Einsatz in der Politik
Auch politisch mischte sich Drewermann ein. Er wandte sich gegen eine Militarisierung der Politik, setzte sich für den Tierschutz ein und prangerte Umweltzerstörung an. "Die Nato ist das aggressivste Bündnis, das die Menschheit je gesehen hat", polterte er. Und scheute sich Ende 2014 auch nicht, bei einer Demonstration von Altkommunisten, Neu-Rechten wie den "Reichsbürgern" und Verschwörungstheoretikern aufzutreten. Kritiker halten ihm vor, er psychologisiere die Politik und greife auf konservativ-reaktionäre Denktraditionen zurück.

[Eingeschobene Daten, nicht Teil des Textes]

Lemma postUsers_validates_team_witness :
  InsertUser.role fieldUserInput = Field /\
  truthy (InsertUser.teamId fieldUserInput) = Some storedTeamId /\
  (exists message,
     postUsersFile sampleHash sampleSource2 2000 2000 (inl fieldUserInput)
       fileWithPendingTeam
     = (Ok (respond 400 (Message message)), fileWithPendingTeam)) /\
  (exists user s',
     postUsersFile sampleHash sampleSource2 2000 2000 (inl fieldUserInput)
       fileWithApprovedTeam
     = (Ok (respond 201 (Entity (UserResponse.ofFileUser user))), s') /\
     JsMap.get (FileUser._id user) (FileStorage.users s') = Some user).
Proof.
  assert (R : InsertUser.role fieldUserInput = Field) by reflexivity.
  assert (T : truthy (InsertUser.teamId fieldUserInput) = Some storedTeamId)
    by reflexivity.
  split; [exact R|]. split; [exact T|]. split.
  - apply (proj1 (postUsers_validates_team sampleHash sampleSource2 2000
                    2000 fieldUserInput storedTeamId fileWithPendingTeam
                    R T)).
    right. eexists. split; [reflexivity|]. cbn. discriminate.
  - destruct (proj2 (postUsers_validates_team sampleHash sampleSource2 2000
                       2000 fieldUserInput storedTeamId
                       fileWithApprovedTeam R T))
      as (user & s' & _ & H2 & H3 & _).
    + reflexivity.
    + eexists. split; reflexivity.
    + exists user, s'. split; assumption.
Defined.

(** ** Bulk status change *)

Section BulkFold.
Variable clock : string -> Date.
Variable status : string.

Let step := MongoStorage.bulkStep clock status.

Lemma bulkWrite_idem (id : string) (task : FileTask.t) :
  bulkWrite clock status id (bulkWrite clock status id task)
  = bulkWrite clock status id task.
Proof. destruct task; reflexivity. Qed.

Kirchlich gab es zuletzt versöhnliche Signale: 2019 lud die Theologische Fakultät in Paderborn ihn zu einem Vortrag an seine frühere Wirkungsstätte ein. Drewermann selber bezeichnete Papst Franziskus als "aufrechte Person", die es allerdings oft schwer habe, sich im Vatikan durchzusetzen. Für ihn selbst, so Drewermann, gebe es keinen Weg zurück. "Jesus hat nicht einmal das Christentum gegründet und ganz sicher keine Kirche."